What the task requires | All of the data needs to be printed again, exactly as written.

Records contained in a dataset
--

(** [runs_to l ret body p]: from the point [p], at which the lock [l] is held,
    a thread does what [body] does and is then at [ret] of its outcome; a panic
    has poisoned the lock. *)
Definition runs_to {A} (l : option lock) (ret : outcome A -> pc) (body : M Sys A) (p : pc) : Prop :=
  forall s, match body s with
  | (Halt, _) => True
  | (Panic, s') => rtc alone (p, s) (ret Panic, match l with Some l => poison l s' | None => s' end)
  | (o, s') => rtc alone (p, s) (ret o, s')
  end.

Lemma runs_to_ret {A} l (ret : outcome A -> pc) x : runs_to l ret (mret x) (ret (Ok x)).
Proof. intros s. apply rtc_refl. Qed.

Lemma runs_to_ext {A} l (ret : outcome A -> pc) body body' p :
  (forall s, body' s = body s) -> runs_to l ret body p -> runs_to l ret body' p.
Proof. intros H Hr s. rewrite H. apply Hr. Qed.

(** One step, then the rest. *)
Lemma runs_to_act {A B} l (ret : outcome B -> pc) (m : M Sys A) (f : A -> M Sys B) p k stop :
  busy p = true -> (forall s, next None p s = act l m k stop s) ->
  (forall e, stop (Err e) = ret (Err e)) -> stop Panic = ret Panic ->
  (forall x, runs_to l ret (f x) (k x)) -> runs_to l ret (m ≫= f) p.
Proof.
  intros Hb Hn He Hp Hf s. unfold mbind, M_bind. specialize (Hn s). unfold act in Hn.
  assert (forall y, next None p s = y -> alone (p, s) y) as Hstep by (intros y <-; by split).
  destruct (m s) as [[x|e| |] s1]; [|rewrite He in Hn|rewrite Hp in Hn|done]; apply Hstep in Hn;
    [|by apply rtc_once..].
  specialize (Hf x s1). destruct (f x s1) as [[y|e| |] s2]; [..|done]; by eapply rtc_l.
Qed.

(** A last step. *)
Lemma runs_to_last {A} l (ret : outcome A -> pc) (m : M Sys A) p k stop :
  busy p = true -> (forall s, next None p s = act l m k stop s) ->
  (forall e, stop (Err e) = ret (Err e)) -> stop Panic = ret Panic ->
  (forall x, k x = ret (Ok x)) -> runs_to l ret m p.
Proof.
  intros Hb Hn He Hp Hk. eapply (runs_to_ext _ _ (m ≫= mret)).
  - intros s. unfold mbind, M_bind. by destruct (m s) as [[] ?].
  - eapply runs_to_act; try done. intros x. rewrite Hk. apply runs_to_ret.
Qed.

--

Written answer |
(** [runs_to l ret body p]: from the point [p], at which the lock [l] is held,
    a thread does what [body] does and is then at [ret] of its outcome; a panic
    has poisoned the lock. *)
Definition runs_to {A} (l : option lock) (ret : outcome A -> pc) (body : M Sys A) (p : pc) : Prop :=
  forall s, match body s with
  | (Halt, _) => True
  | (Panic, s') => rtc alone (p, s) (ret Panic, match l with Some l => poison l s' | None => s' end)
  | (o, s') => rtc alone (p, s) (ret o, s')
  end.

Lemma runs_to_ret {A} l (ret : outcome A -> pc) x : runs_to l ret (mret x) (ret (Ok x)).
Proof. intros s. apply rtc_refl. Qed.

Lemma runs_to_ext {A} l (ret : outcome A -> pc) body body' p :
  (forall s, body' s = body s) -> runs_to l ret body p -> runs_to l ret body' p.
Proof. intros H Hr s. rewrite H. apply Hr. Qed.

(** One step, then the rest. *)
Lemma runs_to_act {A B} l (ret : outcome B -> pc) (m : M Sys A) (f : A -> M Sys B) p k stop :
  busy p = true -> (forall s, next None p s = act l m k stop s) ->
  (forall e, stop (Err e) = ret (Err e)) -> stop Panic = ret Panic ->
  (forall x, runs_to l ret (f x) (k x)) -> runs_to l ret (m ≫= f) p.
Proof.
  intros Hb Hn He Hp Hf s. unfold mbind, M_bind. specialize (Hn s). unfold act in Hn.
  assert (forall y, next None p s = y -> alone (p, s) y) as Hstep by (intros y <-; by split).
  destruct (m s) as [[x|e| |] s1]; [|rewrite He in Hn|rewrite Hp in Hn|done]; apply Hstep in Hn;
    [|by apply rtc_once..].
  specialize (Hf x s1). destruct (f x s1) as [[y|e| |] s2]; [..|done]; by eapply rtc_l.
Qed.

(** A last step. *)
Lemma runs_to_last {A} l (ret : outcome A -> pc) (m : M Sys A) p k stop :
  busy p = true -> (forall s, next None p s = act l m k stop s) ->
  (forall e, stop (Err e) = ret (Err e)) -> stop Panic = ret Panic ->
  (forall x, k x = ret (Ok x)) -> runs_to l ret m p.
Proof.
  intros Hb Hn He Hp Hk. eapply (runs_to_ext _ _ (m ≫= mret)).
  - intros s. unfold mbind, M_bind. by destruct (m s) as [[] ?].
  - eapply runs_to_act; try done. intros x. rewrite Hk. apply runs_to_ret.
Qed.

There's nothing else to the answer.